Definition SOPC_strdup (s : ptr block) : res (ptr block) :=
  match s with
  | NULL => Ret NULL
  | Some s =>
      let* len := strlen s in
      match SOPC_Calloc (1 + len) with
      | NULL => Ret NULL
      | Some r => let* r := memcpy r 0 s 0 len in Ret (Some r)
      end
  end.

(** ** ByteString *)

Definition sizeof_SOPC_String : Z := 16.

Definition SOPC_String_Create : ptr SOPC_String :=
  match SOPC_Malloc sizeof_SOPC_String with Some _ => SOPC_String_Initialize (Some string_init) | NULL => NULL end.

Definition SOPC_ByteString_Create : ptr SOPC_ByteString := SOPC_String_Create.

Definition SOPC_ByteString_InitializeFixedSize (bstring : ptr SOPC_ByteString) (size : Z) : res (SOPC_ReturnStatus * ptr SOPC_ByteString) :=
  match bstring with
  | NULL => Ret (SOPC_STATUS_INVALID_PARAMETERS, NULL)
  | Some _ =>
      let* b := deref (SOPC_ByteString_Initialize bstring) in
      let b := if (size * 1 <=? SIZE_MAX) && (size <=? INT32_MAX)
               then set_Length (set_Data b (SOPC_Malloc (1 * size))) size else set_Data b NULL in
      match Data b with
      | Some d => let* d := memset0 d 0 size in Ret (SOPC_STATUS_OK, Some (set_Data b (Some d)))
      | NULL => Ret (SOPC_STATUS_NOK, Some b)
      end
  end.

Definition SOPC_ByteString_CopyFromBytes (dest : ptr SOPC_ByteString) (bytes : ptr block) (length : Z) : res (SOPC_ReturnStatus * ptr SOPC_ByteString) :=
  match dest, bytes with
  | Some b, Some src =>
      if 0 <? length then
        let b := set_Length b length in
        match (if (0 <? length) && (length * 1 <=? SIZE_MAX) then SOPC_Malloc (1 * length) else NULL) with
        | Some d => let* d := memcpy d 0 src 0 length in Ret (SOPC_STATUS_OK, Some (set_Data b (Some d)))
        | NULL => Ret (SOPC_STATUS_INVALID_PARAMETERS, Some (set_Data b NULL))
        end
      else Ret (SOPC_STATUS_INVALID_PARAMETERS, dest)
  | _, _ => Ret (SOPC_STATUS_INVALID_PARAMETERS, dest)
  end.

Definition SOPC_ByteString_Copy (dest src : ptr SOPC_ByteString) : res (SOPC_ReturnStatus * ptr SOPC_ByteString) :=
  match dest, src with
  | Some b, Some s =>
      if negb (is_null (Data b)) then Ret (SOPC_STATUS_INVALID_PARAMETERS, dest)
      else
        let b := set_Length b (Length s) in
        if 0 <? Length b then
          if Length b * 1 <=? SIZE_MAX then
            match SOPC_Malloc (1 * Length b) with
            | Some d =>
                let* sd := deref (Data s) in
                let* d := memcpy d 0 sd 0 (Length b) in
                Ret (SOPC_STATUS_OK, Some (set_Data b (Some d)))
            | NULL => Ret (SOPC_STATUS_NOK, Some (set_Data b NULL))
            end
          else Ret (SOPC_STATUS_INVALID_PARAMETERS, Some b)
        else Ret (SOPC_STATUS_OK, Some b)
  | _, _ => Ret (SOPC_STATUS_INVALID_PARAMETERS, dest)
  end.

Definition SOPC_ByteString_Clear (bstring : ptr SOPC_ByteString) : ptr SOPC_ByteString := SOPC_String_Clear bstring.

(** Returns the status and [*comparison]. *)
Definition SOPC_ByteString_Compare (left right : ptr SOPC_ByteString) (comparison : ptr Z) : res (SOPC_ReturnStatus * ptr Z) :=
  match left, right with
  | Some l, Some r =>
      let* c :=
        (if (Length l =? Length r) || ((Length l <=? 0) && (Length r <=? 0)) then
           if (Length l <=? 0) && (Length r <=? 0) then Ret 0
           else
             let* ld := deref (Data l) in
             let* rd := deref (Data r) in
             let* a := mem_read ld 0 (Length l) in
             let* b := mem_read rd 0 (Length l) in
             Ret (memcmp a b)
         else if Length r <? Length l then Ret 1
         else Ret (-1)) in
      let* _ := deref comparison in
      Ret (SOPC_STATUS_OK, Some c)
  | _, _ => Ret (SOPC_STATUS_INVALID_PARAMETERS, comparison)
  end.

(** The result of a comparison, [false] when it fails. *)
Definition equal_when (r : res (SOPC_ReturnStatus * ptr Z)) : res bool :=
  let* (status, compare) := r in
  if is_ok status then let* c := deref compare in Ret (c =? 0) else Ret false.

Definition SOPC_ByteString_Equal (left right : ptr SOPC_ByteString) : res bool :=
  equal_when (SOPC_ByteString_Compare left right (Some 0)).

(** ** String *)

(** The data of [src] are shared with [dest]. *)
Definition SOPC_String_AttachFrom (dest src : ptr SOPC_String) : SOPC_ReturnStatus * ptr SOPC_String :=
  match dest, src with
  | Some _, Some s =>
      if (0 <? Length s) && negb (is_null (Data s))
      then (SOPC_STATUS_OK, Some (mkString (Length s) true (Data s)))
      else (SOPC_STATUS_INVALID_PARAMETERS, dest)
  | _, _ => (SOPC_STATUS_INVALID_PARAMETERS, dest)
  end.

Definition SOPC_String_AttachFromCstring (dest : ptr SOPC_String) (src : ptr block) : res (SOPC_ReturnStatus * ptr SOPC_String) :=
  match dest, src with
  | Some d, Some s =>
      if is_null (Data d) then
        let* stringLength := strlen s in
        if stringLength <=? INT32_MAX
        then Ret (SOPC_STATUS_OK, Some (mkString stringLength true (Some s)))
        else Ret (SOPC_STATUS_INVALID_PARAMETERS, dest)
      else Ret (SOPC_STATUS_INVALID_PARAMETERS, dest)
  | _, _ => Ret (SOPC_STATUS_INVALID_PARAMETERS, dest)
  end.

Definition SOPC_String_Copy (dest src : ptr SOPC_String) : res (SOPC_ReturnStatus * ptr SOPC_String) :=
  match dest, src with
  | Some b, Some s =>
      if negb (is_null (Data b)) then Ret (SOPC_STATUS_INVALID_PARAMETERS, dest)
      else
        let b := set_Length b (Length s) in
        if 0 <? Length b then
          if Length b * 1 <=? SIZE_MAX then
            match SOPC_Malloc (1 * Length b + 1) with
            | Some d =>
                let* sd := deref (Data s) in
                let* d := memcpy d 0 sd 0 (Length b) in
                let* d := mem_write d (Length b) [x00] in
                Ret (SOPC_STATUS_OK, Some (mkString (Length b) false (Some d)))
            | NULL => Ret (SOPC_STATUS_OUT_OF_MEMORY, Some (set_Data b NULL))
            end
          else Ret (SOPC_STATUS_OUT_OF_MEMORY, Some b)
        else Ret (SOPC_STATUS_OK, Some (set_Data b NULL))
  | _, _ => Ret (SOPC_STATUS_INVALID_PARAMETERS, dest)
  end.

Definition SOPC_String_CopyFromCString (string : ptr SOPC_String) (cString : ptr block) : res (SOPC_ReturnStatus * ptr SOPC_String) :=
  match string, cString with
  | Some b, Some s =>
      if negb (is_null (Data b)) then Ret (SOPC_STATUS_INVALID_PARAMETERS, string)
      else
        let* stringLength := strlen s in
        if (0 <? stringLength) && (stringLength <=? INT32_MAX) then
          let b := set_Length b stringLength in
          match SOPC_Malloc (1 * (stringLength + 1)) with
          | Some d => let* d := memcpy d 0 s 0 (stringLength + 1) in Ret (SOPC_STATUS_OK, Some (set_Data b (Some d)))
          | NULL => Ret (SOPC_STATUS_NOK, Some (set_Data b NULL))
          end
        else if stringLength =? 0 then Ret (SOPC_STATUS_OK, Some (set_Length b 0))
        else Ret (SOPC_STATUS_NOK, string)
  | _, _ => Ret (SOPC_STATUS_INVALID_PARAMETERS, string)
  end.

Definition SOPC_String_InitializeFromCString (string : ptr SOPC_String) (cString : ptr block) : res (SOPC_ReturnStatus * ptr SOPC_String) :=
  match string with
  | NULL => Ret (SOPC_STATUS_INVALID_PARAMETERS, NULL)
  | Some _ => SOPC_String_CopyFromCString (SOPC_String_Initialize string) cString
  end.

Definition SOPC_String_GetCString (string : ptr SOPC_String) : res (ptr block) :=
  match string with
  | NULL => Ret NULL
  | Some s =>
      if 0 <? Length s then
        match SOPC_Malloc (1 * (Length s + 1)) with
        | Some c =>
            let* sd := deref (Data s) in
            let* c := memcpy c 0 sd 0 (Length s + 1) in
            Ret (Some c)
        | NULL => Ret NULL
        end
      else Ret NULL
  end.

Definition SOPC_String_GetRawCString (string : ptr SOPC_String) : res (ptr block) :=
  match string with
  | NULL => Ret NULL
  | Some s =>
      if 0 <? Length s then
        let* sd := deref (Data s) in
        let* c := mem_read sd (Length s) 1 in
        assert! bool_decide (c = [x00]) in
        Ret (Data s)
      else Ret NULL
  end.

(** Returns the status and [*comparison]. *)
Definition SOPC_String_Compare (left right : ptr SOPC_String) (ignoreCase : bool) (comparison : ptr Z) : res (SOPC_ReturnStatus * ptr Z) :=
  match left, right, comparison with
  | Some l, Some r, Some _ =>
      let* c :=
        (if (Length l <=? 0) && (Length r <=? 0) then Ret 0
         else if Length l =? Length r then
           if negb ignoreCase then
             let* ld := deref (Data l) in
             let* rd := deref (Data r) in
             strcmp ld rd
           else SOPC_strncmp_ignore_case (Data l) (Data r) (Length l)
         else if Length r <? Length l then Ret 1
         else Ret (-1)) in
      Ret (SOPC_STATUS_OK, Some c)
  | _, _, _ => Ret (SOPC_STATUS_INVALID_PARAMETERS, comparison)
  end.

Definition SOPC_String_Equal (left right : ptr SOPC_String) : res bool :=
  equal_when (SOPC_String_Compare left right false (Some 0)).

(** The [for] loop over the strings, with [f] the conversion of one. *)
Fixpoint convert_strings (f : ptr SOPC_String -> res (ptr block)) (strings : list SOPC_String) : res (list (ptr block)) :=
  match strings with
  | [] => Ret []
  | s :: strings =>
      let* c := f (Some s) in
      let* cs := convert_strings f strings in
      Ret (c :: cs)
  end.

Definition sizeof_pointer : Z := 8.

(** The array ends with a null pointer; [stringArray] holds at least [nbOfStrings]
    strings. *)
Definition string_array (f : ptr SOPC_String -> res (ptr block)) (nbOfStrings : Z) (stringArray : ptr (list SOPC_String)) : res (ptr (list (ptr block))) :=
  if (0 <? nbOfStrings) && is_null stringArray then Ret NULL
  else
    let nbOfStrings := if nbOfStrings <? 0 then 0 else nbOfStrings in
    match SOPC_Calloc ((nbOfStrings + 1) * sizeof_pointer) with
    | NULL => Ret NULL
    | Some _ =>
        if zlen (default [] stringArray) <? nbOfStrings then Fault OutOfBounds
        else
          let* cs := convert_strings f (take (Z.to_nat nbOfStrings) (default [] stringArray)) in
          Ret (Some (cs ++ [NULL]))
    end.

Definition SOPC_String_GetRawCStringArray : Z -> ptr (list SOPC_String) -> res (ptr (list (ptr block))) := string_array SOPC_String_GetRawCString.
Definition SOPC_String_GetCStringArray : Z -> ptr (list SOPC_String) -> res (ptr (list (ptr block))) := string_array SOPC_String_GetCString.

(** ** XmlElement *)

Definition SOPC_XmlElement_Copy (dest src : ptr SOPC_XmlElement) : res (SOPC_ReturnStatus * ptr SOPC_XmlElement) := SOPC_ByteString_Copy dest src.
Definition SOPC_XmlElement_Compare (left right : ptr SOPC_XmlElement) (comparison : ptr Z) : res (SOPC_ReturnStatus * ptr Z) :=
  SOPC_ByteString_Compare left right comparison.
Definition SOPC_XmlElement_Clear (xmlElt : ptr SOPC_XmlElement) : ptr SOPC_XmlElement :=
  SOPC_ByteString_Clear xmlElt.

End Alloc.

Exercise ::
The answer must consist of each line in the entries above that includes "bstring".

Answer space ::
Definition SOPC_ByteString_InitializeFixedSize (bstring : ptr SOPC_ByteString) (size : Z) : res (SOPC_ReturnStatus * ptr SOPC_ByteString) :=
  match bstring with
      let* b := deref (SOPC_ByteString_Initialize bstring) in
Definition SOPC_ByteString_Clear (bstring : ptr SOPC_ByteString) : ptr SOPC_ByteString := SOPC_String_Clear bstring.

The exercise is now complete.